━━━━━ Listed entries ━━━━━

Lemma apply_commit_state s room r id sk x a s1 :
  rs_rooms s !! room = Some r → prd_parent_room_id x = room → ok (rm_graph r) → g_lamport (rm_graph r) < u64_max →
  apply_commit id sk x s = (s1, Ok a) →
  ∃ g1, room_of s1 room = with_graph r g1 ∧ rs_persistence s1 = rs_persistence s ∧
    admitted (rm_graph r) (audit_node (rm_graph r) sk id x) false g1 ∧ ok g1.
Proof.
  intros Hr Hx Hok Hlt. unfold apply_commit, mbind, se_bind, commit_audit_node. rewrite Hx, (room_of_resident s room r Hr).
  pose proof (apply_local_spec (rm_graph r) sk 0 [OpMap (MapSet (AUDIT_KEY_PREFIX ++ id) (audit_payload id x))] Hok Hlt) as Hs. cbv zeta in Hs.
  pose proof (ok_local (rm_graph r) sk 0 [OpMap (MapSet (AUDIT_KEY_PREFIX ++ id) (audit_payload id x))] Hok Hlt) as Hg.
  destruct (apply_local _ _ _ _) as [g1 [i|e]]; [|done]. destruct Hs as [_ Hadm]. unfold read, hash_of_room, lift, store_update, modify, mret, se_ret.
  destruct (match snapshot_room_canonical_hash _ with Ok h => _ | Err e => _ end) as [h|e]; [|done]. intros [= <- _].
  exists g1. split; [unfold room_of; cbn; by rewrite lookup_insert_eq|]. done.
Qed.
Lemma tick_commit_state r room p sk w ws r2 p2 pack :
  ok (rm_graph r) → g_lamport (rm_graph r) < u64_max → tick_commit r room p sk (w :: ws) = (r2, p2, Some pack) →
  let n := local_node (rm_graph r) sk 0 (tick_op <$> w :: ws) in
  admitted (rm_graph r) n false (rm_graph r2) ∧ p2 = np_persist_node P room n p.
Proof.
  intros Hok Hlt. unfold tick_commit. set (os := tick_op <$> w :: ws). pose proof (apply_local_spec (rm_graph r) sk 0 os Hok Hlt) as Hs. cbv zeta in Hs |- *.
  destruct (apply_local _ _ _ _) as [g2 [i|e]]; [|done]. destruct Hs as [-> Hadm]. pose proof Hadm as (_&_&Hget).
  unfold get_nodes. cbn [omap list_omap]. rewrite Hget, decide_True by done. by intros [= <- <- _].
Qed.

(** C26: what a room writes after a promotion is lost, also on a server that no fault
    has touched and whose clocks are small ([server_reachable], lamports below 2^20).
    Applying a promotion puts the audit node into the resident graph only; it is never
    persisted. The room's next tick builds on it and is persisted, and when the room is
    loaded again, after an eviction or a restart, neither the audit node nor the tick's
    node comes back: its parent is missing, and the hydration drops it silently. *)
Theorem writes_after_promotion_lost s room r id sk x a s1 sk' w ws r2 p2 pack s3 now :
  server_reachable s → rs_rooms s !! room = Some r → rm_hydrated r = true → prd_parent_room_id x = room →
  g_lamport (rm_graph r) < LAMPORT_SLACK → apply_commit id sk x s = (s1, Ok a) →
  g_lamport (rm_graph (room_of s1 room)) < LAMPORT_SLACK →
  tick_commit (room_of s1 room) room (rs_persistence s1) sk' (w :: ws) = (r2, p2, Some pack) →
  rs_persistence s3 = p2 → rs_rooms s3 !! room = None →
  let audit := audit_node (rm_graph r) sk id x in
  let n := local_node (rm_graph (room_of s1 room)) sk' 0 (tick_op <$> w :: ws) in
  (get (rm_graph r2) (node_id audit) = Some audit ∧ get (rm_graph r2) (node_id n) = Some n ∧ n ∈ pc_nodes room p2) ∧
  ∃ r3, rs_rooms (hydrate (get_or_create s3 room now) room) !! room = Some r3 ∧ rm_hydrated r3 = true ∧
    get (rm_graph r3) (node_id audit) = None ∧ get (rm_graph r3) (node_id n) = None.
Proof.
  intros Hreach%server_reachable_ok Hr Hh Hx Hlt Hc Hlt1 Ht Hp3 Hr3 audit n.
  assert (∀ z, z < LAMPORT_SLACK → z < u64_max) as Hbig by (unfold LAMPORT_SLACK, u64_max; lia).
  destruct (hydrated_nodes s room r Hreach Hr Hh) as (Hok&Hids&_).
  destruct (apply_commit_state s room r id sk x a s1 Hr Hx Hok (Hbig _ Hlt) Hc) as (g1&Er1&Ep1&Hadm1&Hok1). rewrite Er1, Ep1 in *. cbn [rm_graph with_graph] in *.
  assert (n = local_node g1 sk' 0 (tick_op <$> w :: ws)) as En0 by (unfold n; by rewrite Er1). clearbody n.
  destruct (tick_commit_state (with_graph r g1) _ _ _ _ _ _ _ _ Hok1 (Hbig _ Hlt1) Ht) as [Hadm2 Ep2]. cbn [rm_graph with_graph] in Hadm2, Ep2.
  rewrite <-En0 in Hadm2, Ep2. fold audit in Hadm1. pose proof Hadm1 as (Hcore1&Hnew1&Hget1). pose proof Hadm2 as (_&Hnew2&Hget2).
  destruct (pc_persist_node room n (rs_persistence s) (rg_persist _ Hreach)) as (_&_&Hq). destruct (Hq (rg_quiet _ Hreach)) as (Hq2&En&_).
  destruct (rg_store _ Hreach room) as [Hnd _ Hso].
  assert (node_id n ∉ node_id <$> pc_nodes room (rs_persistence s)) as Hfresh.
  { intros [m Hm]%Hids. rewrite Hget1 in Hnew2. case_decide; [done|]. by rewrite Hm in Hnew2. }
  assert (node_id audit ∉ node_id <$> pc_nodes room (rs_persistence s)) as Haud.
  { intros [m Hm]%Hids. by rewrite Hnew1 in Hm. }
  assert (node_id audit ≠ node_id n) as Hne by (intros E; rewrite Hget1, <-E, decide_True in Hnew2; done).
  unfold append_new in En. rewrite decide_False in En by done. rewrite <-Ep2 in En, Hq2. split.
  - rewrite !Hget2, (decide_True (P:=node_id n = node_id n)) by done. rewrite decide_False by done. rewrite Hget1, decide_True by done.
    rewrite En. split; [done|]. split; [done|]. apply elem_of_app. right. by left.
  - rewrite <-Hp3 in En, Hq2. apply orphan_not_hydrated; rewrite ?En; try done.
    + apply Forall_app. split; [|constructor; [rewrite En0; by apply local_node_sound|done]]. eapply Forall_impl; [exact Hso|]. by intros m [].
    + rewrite fmap_app. apply NoDup_app. split; [done|]. split; [|apply NoDup_singleton]. intros i Hi ->%list_elem_of_singleton. done.
    + apply elem_of_app. right. by left.
    + rewrite En0. unfold node_parents. rewrite local_node_tx. cbn. apply elem_of_elements. rewrite (sc_leaves _ _ Hcore1). cbn. set_solver.
    + rewrite fmap_app. intros [?|E%list_elem_of_singleton]%elem_of_app; done.
Qed.
End thms.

━━━━━

• How to complete this task:
Above are the entries. Quote exactly the lines from the one bearing "unfold append_new in" through the one bearing "Hcore1). cbn. set_solver.".

• Output for this exercise:
  unfold append_new in En. rewrite decide_False in En by done. rewrite <-Ep2 in En, Hq2. split.
  - rewrite !Hget2, (decide_True (P:=node_id n = node_id n)) by done. rewrite decide_False by done. rewrite Hget1, decide_True by done.
    rewrite En. split; [done|]. split; [done|]. apply elem_of_app. right. by left.
  - rewrite <-Hp3 in En, Hq2. apply orphan_not_hydrated; rewrite ?En; try done.
    + apply Forall_app. split; [|constructor; [rewrite En0; by apply local_node_sound|done]]. eapply Forall_impl; [exact Hso|]. by intros m [].
    + rewrite fmap_app. apply NoDup_app. split; [done|]. split; [|apply NoDup_singleton]. intros i Hi ->%list_elem_of_singleton. done.
    + apply elem_of_app. right. by left.
    + rewrite En0. unfold node_parents. rewrite local_node_tx. cbn. apply elem_of_elements. rewrite (sc_leaves _ _ Hcore1). cbn. set_solver.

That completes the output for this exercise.